(* ===== verification/GoFloat.v ===== *)
(** [float64] of Go: IEEE-754 binary64 with round-to-nearest-even, on the
    executable [spec_float] of the Standard Library, and the functions of
    [math] the program uses. *)

From S2P Require Import Prelude.
From Stdlib Require Export Floats.SpecFloat.
Open Scope Z_scope.

Abbreviation float64 := spec_float.

Definition f_of_Z (z : Z) : float64 := binary_normalize 53 1024 z 0 false.
Definition fmul : float64 -> float64 -> float64 := SFmul 53 1024.
Definition fadd : float64 -> float64 -> float64 := SFadd 53 1024.
Definition fsub : float64 -> float64 -> float64 := SFsub 53 1024.
Definition fdiv : float64 -> float64 -> float64 := SFdiv 53 1024.
Definition fltb : float64 -> float64 -> bool := SFltb.
Definition fleb : float64 -> float64 -> bool := SFleb.
Definition feqb : float64 -> float64 -> bool := SFeqb.

(** The rational [n/d] correctly rounded: the quotient is computed to more bits
    than the format has, its last bit standing for the remainder. *)
Definition f_lit (n d : Z) : float64 :=
  let a := Z.abs n in
  let s := Z.max 0 (60 + Z.log2 d - Z.log2 a) in
  let q := a * 2 ^ s / d in
  let sticky := if a * 2 ^ s - q * d =? 0 then 0 else 1 in
  binary_normalize 53 1024 ((if n <? 0 then -1 else 1) * (2 * q + sticky)) (- s - 1) false.

Definition signed (s : bool) (z : Z) : Z := if s then - z else z.

(** Integer parts; the infinities and NaN, which no caller passes, give 0. *)
Definition f_floor (f : float64) : Z :=
  match f with
  | S754_finite s m e =>
    if 0 <=? e then signed s (Z.pos m * 2 ^ e) else signed s (Z.pos m) / 2 ^ (- e)
  | _ => 0
  end.
Definition f_ceil (f : float64) : Z := - f_floor (SFopp f).

(** [int64(f)] and [math.Round] (half away from zero). *)
Definition f_trunc (f : float64) : Z :=
  match f with
  | S754_finite s m e =>
    signed s (if 0 <=? e then Z.pos m * 2 ^ e else Z.pos m / 2 ^ (- e))
  | _ => 0
  end.
Definition f_round (f : float64) : Z :=
  match f with
  | S754_finite s m e =>
    signed s (if 0 <=? e then Z.pos m * 2 ^ e
              else (2 * Z.pos m + 2 ^ (- e)) / 2 ^ (- e + 1))
  | _ => 0
  end.

Example f_round_half : (f_round (f_lit 5 2), f_round (f_lit (-5) 2)) = (3, -3).
Proof. reflexivity. Qed.
Example f_ceil_95 : f_ceil (fmul (f_lit 95 100) (f_of_Z 20)) = 19.
Proof. reflexivity. Qed.
Example f_lit_tenth : f_lit 1 10 = fdiv (f_of_Z 1) (f_of_Z 10). Proof. reflexivity. Qed.
Example f_lit_neg : f_lit (-1234) 1000 = fdiv (f_of_Z (-1234)) (f_of_Z 1000).
Proof. reflexivity. Qed.

(** * Integers are exact below 2^53 *)

Lemma digits2_log2 p : Z.pos (digits2_pos p) = Z.log2 (Z.pos p) + 1.
Proof.
  induction p as [p IH|p IH|]; cbn [digits2_pos]; [| |done].
  - rewrite Pos2Z.inj_succ, IH, (Pos2Z.inj_xI p), Z.log2_succ_double by done. lia.
  - rewrite Pos2Z.inj_succ, IH, (Pos2Z.inj_xO p), Z.log2_double by done. lia.
Qed.

Lemma iter_pos_nat {A} (f : A -> A) n x : iter_pos f n x = Nat.iter (Pos.to_nat n) f x.
Proof.
  revert x. induction n as [n IH|n IH|]; intros x; cbn [iter_pos].
  - rewrite !IH, <- Nat.iter_add, Pos2Nat.inj_xI, Nat.iter_succ_r. f_equal. lia.
  - rewrite !IH, <- Nat.iter_add, Pos2Nat.inj_xO. f_equal. lia.
  - done.
Qed.

Lemma shr_1_even m : 0 < m -> shr_1 (Build_shr_record (2 * m) false false) = Build_shr_record m false false.
Proof. by destruct m. Qed.

Lemma shr_1_iter k q : 0 < q ->
  Nat.iter k shr_1 (Build_shr_record (q * 2 ^ Z.of_nat k) false false) = Build_shr_record q false false.
Proof.
  intros Hq. induction k as [|k IH]; [by rewrite Z.mul_1_r|]. rewrite Nat.iter_succ_r, <- IH. f_equal.
  rewrite Nat2Z.inj_succ, Z.pow_succ_r by lia.
  replace (q * (2 * 2 ^ Z.of_nat k)) with (2 * (q * 2 ^ Z.of_nat k)) by ring. apply shr_1_even. nia.
Qed.

(** Mantissas of 53 bits, possibly with zeros behind them. *)
Lemma binary_round_aux_exact q e k : Z.log2 (Z.pos q) = 52 -> 0 <= k -> -1074 <= e + k <= 971 ->
  forall p, Z.pos p = Z.pos q * 2 ^ k -> binary_round_aux 53 1024 false (Z.pos p) e loc_Exact = S754_finite false q (e + k).
Proof.
  intros Hq Hk He p Hp.
  assert (Hfexp : forall x, fexp 53 1024 (53 + e + x) = Z.max (e + x) (-1074)) by (intros x; unfold fexp, emin; lia).
  assert (Hlog : Z.log2 (Z.pos p) = 52 + k) by (rewrite Hp, <- Z.shiftl_mul_pow2, Z.log2_shiftl by lia; lia).
  unfold binary_round_aux, shr_fexp. cbn [shr_record_of_loc Zdigits2]. rewrite digits2_log2, Hlog.
  replace (52 + k + 1 + e) with (53 + e + k) by lia. rewrite Hfexp, Z.max_l by lia.
  assert (Hshr : shr (Build_shr_record (Z.pos p) false false) e (e + k - e) = (Build_shr_record (Z.pos q) false false, e + k)).
  { replace (e + k - e) with k by lia. unfold shr. destruct k as [|k|]; [|  |lia].
    - rewrite Z.mul_1_r in Hp. by rewrite Hp, Z.add_0_r.
    - rewrite iter_pos_nat, Hp. pose proof (shr_1_iter (Pos.to_nat k) (Z.pos q) eq_refl) as Hs.
      rewrite positive_nat_Z in Hs. by rewrite Hs. }
  rewrite Hshr. cbn [shr_m loc_of_shr_record round_nearest_even shr_record_of_loc Zdigits2]. rewrite digits2_log2, Hq.
  replace (52 + 1 + (e + k)) with (53 + e + k) by lia. rewrite Hfexp, Z.max_l, Z.sub_diag by lia. cbn [shr shr_m].
  by rewrite (proj2 (Z.leb_le _ _)) by lia.
Qed.

Lemma iter_xO p k : Z.pos (Pos.iter xO p k) = Z.pos p * 2 ^ Z.pos k.
Proof.
  induction k as [|k IH] using Pos.peano_ind; [simpl; lia|].
  rewrite Pos.iter_succ, Pos2Z.inj_xO, IH, Pos2Z.inj_succ, Z.pow_succ_r by done. ring.
Qed.

(** The float of an integer. *)
Definition mantissa (n : Z) : positive := Z.to_pos (n * 2 ^ (52 - Z.log2 n)).
Definition float_of (n : Z) : float64 := S754_finite false (mantissa n) (Z.log2 n - 52).

Lemma mantissa_spec n : 0 < n < 2 ^ 53 ->
  0 <= Z.log2 n <= 52 /\ Z.pos (mantissa n) = n * 2 ^ (52 - Z.log2 n) /\ Z.log2 (Z.pos (mantissa n)) = 52.
Proof.
  intros Hn. pose proof (Z.log2_nonneg n). assert (Z.log2 n < 53) by (apply Z.log2_lt_pow2; lia).
  assert (Hm : Z.pos (mantissa n) = n * 2 ^ (52 - Z.log2 n)).
  { unfold mantissa. apply Z2Pos.id. pose proof (Z.pow_pos_nonneg 2 (52 - Z.log2 n)). nia. }
  split; [lia|]. split; [done|]. rewrite Hm, <- Z.shiftl_mul_pow2, Z.log2_shiftl by lia. lia.
Qed.

Lemma f_of_Z_exact n : 0 < n < 2 ^ 53 -> f_of_Z n = float_of n.
Proof.
  intros Hn. destruct (mantissa_spec n Hn) as (Hl & Hm & Hlm). destruct n as [|p|]; try lia.
  unfold f_of_Z, binary_normalize, binary_round, float_of. rewrite digits2_log2.
  replace (fexp 53 1024 (Z.log2 (Z.pos p) + 1 + 0)) with (Z.log2 (Z.pos p) - 52) by (unfold fexp, emin; lia).
  unfold shl_align. rewrite Z.sub_0_r. destruct (Z.log2 (Z.pos p) - 52) as [|d|d] eqn:Hd; [| lia|].
  - replace (52 - Z.log2 (Z.pos p)) with 0 in Hm by lia.
    apply (binary_round_aux_exact (mantissa (Z.pos p)) 0 0); lia.
  - rewrite (binary_round_aux_exact (mantissa (Z.pos p)) (Z.neg d) 0 Hlm ltac:(lia) ltac:(lia));
      [by rewrite Z.add_0_r|]. rewrite iter_xO, Hm, Z.mul_1_r. do 2 f_equal. lia.
Qed.

(** * Integers beyond *)

Lemma shr_exponent r e n : e <= (shr r e n).2.
Proof. destruct n; cbn; lia. Qed.
(** Rounding keeps the sign and never lowers the exponent. *)
Lemma binary_round_aux_shape s m e l :
  match binary_round_aux 53 1024 s m e l with
  | S754_finite s' _ e' => s' = s /\ e <= e'
  | S754_infinity s' => s' = s
  | _ => True
  end.
Proof.
  unfold binary_round_aux, shr_fexp.
  pose proof (shr_exponent (shr_record_of_loc m l) e (fexp 53 1024 (Zdigits2 m + e) - e)) as H1.
  destruct (shr (shr_record_of_loc m l) e _) as [r1 e1]. cbn in H1.
  set (m1 := round_nearest_even _ _).
  pose proof (shr_exponent (shr_record_of_loc m1 loc_Exact) e1 (fexp 53 1024 (Zdigits2 m1 + e1) - e1)) as H2.
  destruct (shr (shr_record_of_loc m1 loc_Exact) e1 _) as [r2 e2]. cbn in H2.
  destruct (shr_m r2); [done| |done]. destruct (_ <=? _); [split; [done|lia]|done].
Qed.
(** At least 2^53: the exponent is not negative. *)
Lemma f_of_Z_beyond k : 2 ^ 53 <= k ->
  match f_of_Z k with S754_finite s _ e => s = false /\ 0 <= e | S754_infinity s => s = false | _ => True end.
Proof.
  intros Hk. destruct k as [|p|p]; [lia| |lia]. unfold f_of_Z, binary_normalize, binary_round.
  assert (53 <= Z.log2 (Z.pos p)) by (apply Z.log2_le_pow2; lia).
  rewrite digits2_log2. unfold shl_align.
  destruct (fexp 53 1024 (Z.log2 (Z.pos p) + 1 + 0) - 0) as [|d|d] eqn:Hd; [apply binary_round_aux_shape..|].
  exfalso. unfold fexp, emin in Hd. lia.
Qed.
Lemma f_of_Z_negative k : k < 0 ->
  match f_of_Z k with S754_finite s _ _ | S754_infinity s => s = true | _ => True end.
Proof.
  intros Hk. destruct k as [|p|p]; [lia..|]. unfold f_of_Z, binary_normalize, binary_round.
  destruct (shl_align _ _ _) as [m e]. pose proof (binary_round_aux_shape true (Z.pos m) e loc_Exact) as H.
  destruct (binary_round_aux _ _ _ _ _ _); try done. tauto.
Qed.

(** The order of integers is that of their floats. *)
Lemma float_of_ltb a b : 0 < a < 2 ^ 53 -> 0 < b < 2 ^ 53 -> fltb (float_of a) (float_of b) = (a <? b).
Proof.
  intros Ha Hb. destruct (mantissa_spec a Ha) as (La & Ma & Qa), (mantissa_spec b Hb) as (Lb & Mb & Qb).
  unfold fltb, SFltb, float_of. cbn [SFcompare].
  destruct (Z.compare_spec (Z.log2 a - 52) (Z.log2 b - 52)) as [He|He|He].
  - assert (Z.log2 a = Z.log2 b) as Hl by lia. change (Pos.compare_cont Eq (mantissa a) (mantissa b)) with (Z.pos (mantissa a) ?= Z.pos (mantissa b)).
    rewrite Ma, Mb, Hl. pose proof (Z.pow_pos_nonneg 2 (52 - Z.log2 b)). rewrite Z.ltb_compare.
    destruct (Z.compare_spec a b), (Z.compare_spec (a * 2 ^ (52 - Z.log2 b)) (b * 2 ^ (52 - Z.log2 b))); try done; nia.
  - symmetry. apply Z.ltb_lt. apply Z.log2_lt_cancel. lia.
  - symmetry. apply Z.ltb_ge. apply Z.lt_le_incl, Z.log2_lt_cancel. lia.
Qed.

Lemma f_lit_exact n : 0 < n < 2 ^ 53 -> f_lit n 1 = float_of n.
Proof.
  intros Hn. destruct (mantissa_spec n Hn) as (Hl & Hm & Hlm). unfold f_lit. rewrite Z.abs_eq by lia.
  change (Z.log2 1) with 0. rewrite Z.max_r, Z.div_1_r, Z.mul_1_r, Z.sub_diag by lia. change (0 =? 0) with true. cbv iota.
  rewrite (proj2 (Z.ltb_ge _ _)) by lia. set (s := 60 + 0 - Z.log2 n).
  assert (Hp : 1 * (2 * (n * 2 ^ s) + 0) = Z.pos (mantissa n) * 2 ^ 9).
  { rewrite Hm, <- Z.mul_assoc, <- Z.pow_add_r by lia. replace (52 - Z.log2 n + 9) with (Z.succ s) by lia.
    rewrite Z.pow_succ_r by lia. ring. }
  rewrite Hp. destruct (Z.pos (mantissa n) * 2 ^ 9) as [|p|] eqn:Hq; try lia.
  assert (Hlp : Z.log2 (Z.pos p) = 61) by (rewrite <- Hq, <- Z.shiftl_mul_pow2, Z.log2_shiftl by lia; lia).
  unfold binary_normalize, binary_round. rewrite digits2_log2, Hlp. unfold shl_align.
  replace (fexp 53 1024 (61 + 1 + (- s - 1))) with (8 - s) by (unfold fexp, emin; lia).
  replace (8 - s - (- s - 1)) with 9 by lia. unfold float_of.
  replace (Z.log2 n - 52) with (- s - 1 + 9) by lia.
  apply (binary_round_aux_exact (mantissa n) (- s - 1) 9); lia.
Qed.

Lemma f_trunc_exact n : 0 < n < 2 ^ 53 -> f_trunc (float_of n) = n.
Proof.
  intros Hn. destruct (mantissa_spec n Hn) as (Hl & Hm & Hlm). unfold float_of, f_trunc, signed. rewrite Hm.
  destruct (Z.leb_spec 0 (Z.log2 n - 52)).
  - replace (Z.log2 n - 52) with 0 by lia. replace (52 - Z.log2 n) with 0 by lia. lia.
  - replace (- (Z.log2 n - 52)) with (52 - Z.log2 n) by lia. apply Z.div_mul. apply Z.pow_nonzero; lia.
Qed.

Lemma float_of_sub n : fsub (float_of n) (float_of n) = S754_zero false.
Proof. unfold fsub, float_of, SFsub. by rewrite Z.sub_diag. Qed.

====

--- AIM OF THE EXERCISE ---
Which lines of the entries above contain the string "fdiv"? Copy each one.

--- RESULT FOR THIS TASK ---
Definition fdiv : float64 -> float64 -> float64 := SFdiv 53 1024.
Example f_lit_tenth : f_lit 1 10 = fdiv (f_of_Z 1) (f_of_Z 10). Proof. reflexivity. Qed.
Example f_lit_neg : f_lit (-1234) 1000 = fdiv (f_of_Z (-1234)) (f_of_Z 1000).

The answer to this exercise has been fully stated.